Very trigger-happy laws are often not intended to be implemented exactly as written. If you have done something against a family that the law says you should be executed for, you can probably purchase your life from them. Same goes for all the eye-for-an-eye punishments.

A very different time and place, but in early medieval Iceland if you poked out someone's eye, that someone now owns your corresponding eye. Then you can together come to terms on whether the eye should be also poked or if you can agree on a price to buy it back.

A more statist example, at times in ancient China the law code had execution as punishment on basically every crime that the state got involved in at all. But most of the condemned were not executed, but eventually had their sentence commuted to internal exile (into some other part of China).


I've read that also in medieval Finland crimes that were punishable by death rarely resulted in actual execution. Fines and other less harsh punishments were preferred, probably because that way the criminal could still remain a contributing member of the community. Makes sense considering how small the communities were back then in these parts of the world.


Pre-birth control, there were usually more mouths to feed than food to feed them.

Modern machines and energy allow things to scale and be decoupled from human productivity enough it’s easy to forget - but it used to be, a hand not helping make food and helping it’s neighbors, was a hand hurting them. In real, concrete ways.

Back then, no one had the infrastructure or wealth to deal with putting a bunch of assholes in cages and feeding them regularly until they ‘behaved’. Usually anyway.

Hell, unless the cages were intentionally horrific, that would often be a step up on most folks day to day living conditions anyway.

So make an example, and make it a spectacle - and cheap. Hard to beat an execution on that front!


Those were times where premature deaths were extremely common and natural. This probably manifested a much reduced fear and intolerance of killing, as against today where murder is a very rare phenomenon and results in long-term trauma across all people who were even remotely involved.


Total population doesn't matter. Carrying capacity does. And humanity before 1800 was _always_ close to carrying capacity.


Surplus of labour is entirely possible in agrarian society.

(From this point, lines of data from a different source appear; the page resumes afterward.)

Lemma decimal_no_colon x : ":"%char ∉ decimal x.
Proof.
  intros Hin. assert (forall y str, ":"%char ∉ bs str -> ":"%char ∉ bs (pretty_N_go y str)) as Hgo.
  { intros y. induction (N.lt_wf_0 y) as [y _ IH]. intros str Hs.
    destruct (decide (y = 0)%N) as [->|Hne]; [done|]. rewrite pretty_N_go_step by lia.
    apply IH; [apply N.div_lt; lia|]. intros [E|Hc]%elem_of_cons; [|done].
    pose proof (digit_of_char (y mod 10)) as Hd. rewrite <-E in Hd. specialize (Hd (N.mod_lt y 10 ltac:(done))). done. }
  revert Hin. unfold decimal, pretty, pretty_N. case_decide; [by apply (bool_decide_unpack _)|]. by apply Hgo, not_elem_of_nil.
Qed.

(** ** Storage that works *)

Lemma apply_secure_permissions_works p s c m :
  reliable s -> nodes s !! p = Some (File c m) ->
  exists s' m', apply_secure_permissions p s = (Ok tt, s') /\ reliable s' /\ nodes s' = <[p := File c m']> (nodes s).
Proof.
  intros Hr Hp. unfold apply_secure_permissions, metadata, mbind, M_bind, M_map_err.
  rewrite query_reliable, Hp by done. cbn [map_err]. destruct (_ =? _)%N.
  - eexists _, m. split; [reflexivity|]. split; [done|]. cbn. by rewrite insert_id.
  - unfold set_permissions, syscall. cbn [nodes tick oracle ticks]. rewrite Hr, Hp. by eexists _, _.
Qed.
(** A world for examples: the program is started as [/home/pi/relay], the
    only file that may exist is [/home/pi/settings.dat]. *)
Definition sample_world (settings : option (list ascii)) (setup_rc : Z)
  : world :=
  {| argv0 := str "/home/pi/relay";
     fopen := fun name =>
                if streq name (str "/home/pi/settings.dat") then settings
                else None;
     wiringPiSetup_rc := setup_rc;
     mosquitto_new_ok := true;
     mosquitto_connect_rc := 0 |}.

(** ** Settings *)

(** [displaySettings] *)
Definition displaySettings : M unit :=
  do topic <- gets g_Topic ;
  exec emit (Printf "TOPIC: %s\n" [ArgStr topic]) ;
  do broker <- gets g_Broker ;
  emit (Printf "BROKER: %s\n\n" [ArgStr broker]).

(** The body of the [while] loop of [readSettings] from the test
    [strlen(buffer) > 0] on, for the line left in [buffer]. *)
Definition apply_line (line : list ascii) : M unit :=
  if 0 <? strlen line then
    (* ignore lines staring with # *)
    if negb (Ascii.eqb (hd NUL line) "#") then
      match strtok line (str " ") with
      | None => undefined               (* strlen(NULL) *)
      | Some (tok, saved) =>
          (* make label upper case *)
          let label := map toupper tok in
          if streq label (str "TOPIC") then
            match strtok saved (str " ") with
            | Some (value, _) => strcpy_into set_Topic value
            | None => ret tt
            end
          else if streq label (str "BROKER") then
            match strtok saved (str " ") with
            | Some (value, _) => strcpy_into set_Broker value
            | None => ret tt
            end
          else ret tt
      end
    else ret tt
  else ret tt.
(** * tinynn-autograd: the GPU strided-array engine

    A shallow embedding of [core/ndarray.py] (class [GPUArray]) and
    [core/ops_gpu.py] (kernel cache, broadcasting and the kernel dispatchers),
    with the properties of the design document stated over it.

    Python objects live in an object store and are named by references, device
    buffers live in a buffer store and are named by handles; every method is a
    computation in a state-and-exception monad over both stores and the
    kernel cache. *)

From stdpp Require Import base list strings pretty.
From Stdlib Require Import ZArith Lia Sorted.

Local Open Scope Z_scope.

(** ** Exceptions and results *)

(** The exceptions the two modules can raise.  [AssertionError] carries the
    constant prefix of the assertion message, [CLError] the OpenCL status.
    [BadReference] belongs to the model only: it is the outcome of using a
    reference or a handle that names nothing, which no Python program can
    produce. *)
Inductive exn : Type :=
  | AssertionError (msg : string)
  | ValueError (msg : string)
  | AttributeError (attr : string)
  | IndexError
  | KeyError (key : string)
  | ZeroDivisionError
  | RecursionError
  | CLError (status : string)
  | BadReference.
(** * PortScanner: a shallow embedding of [PortScanner.go]

    The development follows the source file top to bottom:
    - the scanner record, its constructor and setters;
    - the known-port table and [predictPort];
    - the network-facing operations ([IsOpen], [openConn],
      [PredictUsingPredictor], [getMySQLVersion], [DescribePort]) as
      programs over an explicit signature of network calls;
    - the concurrent sweep [GetOpenedPorts] as the interleavings of the
      steps of the main goroutine and of the workers, over the semaphore
      channel, the mutex, the wait group and the shared slice. *)

From stdpp Require Import base decidable numbers list gmap strings pretty sorting.
From Stdlib Require Import ZArith Lia Ascii.

Local Open Scope string_scope.
Local Open Scope list_scope.
Local Open Scope Z_scope.

(** ** Go data *)

(** Go's [int] is 64 bits wide on the platforms the scanner targets. *)
Definition min_int : Z := - 2 ^ 63.
Definition max_int : Z := 2 ^ 63 - 1.

Definition in_int (z : Z) : Prop := min_int ≤ z ≤ max_int.

(** Two's complement wrap-around of an [int] result. *)
Definition wrap_int (z : Z) : Z := (z + 2 ^ 63) `mod` 2 ^ 64 - 2 ^ 63.

(** A Go [string] is a sequence of bytes; [ascii] is exactly one byte. *)
Definition byte := ascii.

(** [string(b)] for a byte slice [b]: a plain copy, no validation. *)
Fixpoint string_of_bytes (b : list byte) : string :=
  match b with
  | [] => EmptyString
  | c :: r => String c (string_of_bytes r)
  end.

(** [len(s)] *)
Definition len (s : string) : nat := String.length s.

(** The zero byte a fresh [make([]byte, n)] is filled with. *)
Definition zero_byte : byte := Ascii.zero.

Definition make_bytes (n : nat) : list byte := replicate n zero_byte.

(** [time.Duration] counts nanoseconds. *)
Definition Duration := Z.
Definition Second : Duration := 1000000000.

Definition UNKNOWN : string := "<unknown>".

Later in Europe there were periods when there was more labour than there was land. In situation like that losing some is not as big deal. Also "state" did not invest in their citizenry. So they did not lose anything by losing people.


There are places even today where being caught stealing has a high chance of you being killed by a mob.


Did people back then have no sense of structure or desire to group the laws thematically? This text jumps back and forth between topics.


I'm no expert, but one would imagine the list grew organically, adding new laws as they became necessary, like an append-only data structure.


From the millions of tablets the historians have analysed, we know that Babylonian (educated) people loved lists. I've heard an Assyriologist make fun of it in his course. There are lists for everything: events, vegetables, mathematical results, year names, Sumerian gods...

As far as I know, they're always flat lists. Some of them, like some intended for rote learning, have an obvious order. In many cases, Historian don't understand the order. But it may be there, just hidden: e.g. Hammurabi's articles could be sorted by chronological date. Or according to omens...


I'm sure there is a structure and a theme that we don't understand because it's been lost to several thousand years of time and cultural context, just as we no longer get the ancient Sumerian joke "A dog walks into a bar and says, ‘I can't see a thing. I’ll open this one.’”


There are some articles marked as "Artifact destroyed", does it mean that the original document is lost forever? I see there are missing on another website [0]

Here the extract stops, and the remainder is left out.